**REQUIRED WORK:**
Working from the top of the records below, reproduce each line exactly, ending once you have written the line containing "and a putter is queued, the value".

**AVAILABLE DATA:**
#####

(** ** The put and get algorithms *)


(** C2. An asynchronous get does one of these things.  If the buffer is not
    empty, its front value is popped and stored in the value slot of the
    getter; if moreover a putter is queued, the value of the front putter is
    appended at the back of the buffer, that putter is popped and posted for
    deferred completion; the getter is posted for immediate completion
    without error.  If the buffer is empty and a putter is queued, the value
    of the front putter is stored in the getter, the putter is popped and
    posted for deferred completion and the getter for immediate completion.
    If the buffer is empty, no putter is queued and the channel is open, the
    getter is appended at the back of [getters_], [work_started] is called
    and nothing is posted.  (In the remaining case the getter is posted at
    once with [broken_pipe].)  The completed getter is written out field by
    field: its handler, no error, and the value it received. *)
Theorem async_get_on_channel (w : world) (handler : Handler) :
  let c := is_continuation handler in
  let after := exec (async_get handler) w in
  open_ (impl after) = open_ (impl w) /\
  max_buffer_size_ (impl after) = max_buffer_size_ (impl w) /\
  match buffer_ (impl w), putters_ (impl w) with
  | v :: b, p :: ps =>
      buffer_ (impl after) = b ++ [value_ p] /\
      putters_ (impl after) = ps /\
      getters_ (impl after) = getters_ (impl w) /\
      io_service_ after =
        io_service_ w ++
          [post_deferred p;
           post_immediate {| handler_ := handler; ec_ := no_error; value_ := v |} c]
  | v :: b, [] =>
      buffer_ (impl after) = b /\
      putters_ (impl after) = [] /\
      getters_ (impl after) = getters_ (impl w) /\
      io_service_ after =
        io_service_ w ++
          [post_immediate {| handler_ := handler; ec_ := no_error; value_ := v |} c]
  | [], p :: ps =>
      buffer_ (impl after) = [] /\
      putters_ (impl after) = ps /\
      getters_ (impl after) = getters_ (impl w) /\
      io_service_ after =
        io_service_ w ++
          [post_deferred p;
           post_immediate
             {| handler_ := handler; ec_ := no_error; value_ := value_ p |} c]
  | [], [] =>
      buffer_ (impl after) = [] /\
      putters_ (impl after) = [] /\
      if open_ (impl w) then
        getters_ (impl after) =
          getters_ (impl w)
            ++ [{| handler_ := handler; ec_ := no_error; value_ := T_default |}] /\
        io_service_ after = io_service_ w ++ [work]
      else
        getters_ (impl after) = getters_ (impl w) /\
        io_service_ after =
          io_service_ w ++
            [post_immediate
               {| handler_ := handler; ec_ := broken_pipe; value_ := T_default |} c]
  end.
Proof.
  intros c after. subst after. unfold async_get. cbv zeta. fold c.
  destruct (buffer_ (impl w)) as [|v b] eqn:Hb;
    destruct (putters_ (impl w)) as [|p ps] eqn:Hp.
  - destruct (open_ (impl w)) eqn:Ho.
    + rewrite do_get_parked by assumption. cbn. now rewrite Hb, Hp, Ho.
    + rewrite do_get_closed by assumption. cbn. now rewrite Hb, Hp, Ho.
  - rewrite (do_get_handoff _ _ c _ _ Hb Hp). cbn. now rewrite Hb.
  - rewrite (do_get_buffered _ _ c _ _ Hb Hp). now cbn.
  - rewrite (do_get_refill _ _ c _ _ _ _ Hb Hp). now cbn.
Qed.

#####

**RESULT:**
(** ** The put and get algorithms *)


(** C2. An asynchronous get does one of these things.  If the buffer is not
    empty, its front value is popped and stored in the value slot of the
    getter; if moreover a putter is queued, the value of the front putter is
    appended at the back of the buffer, that putter is popped and posted for
    deferred completion; the getter is posted for immediate completion
    without error.  If the buffer is empty and a putter is queued, the value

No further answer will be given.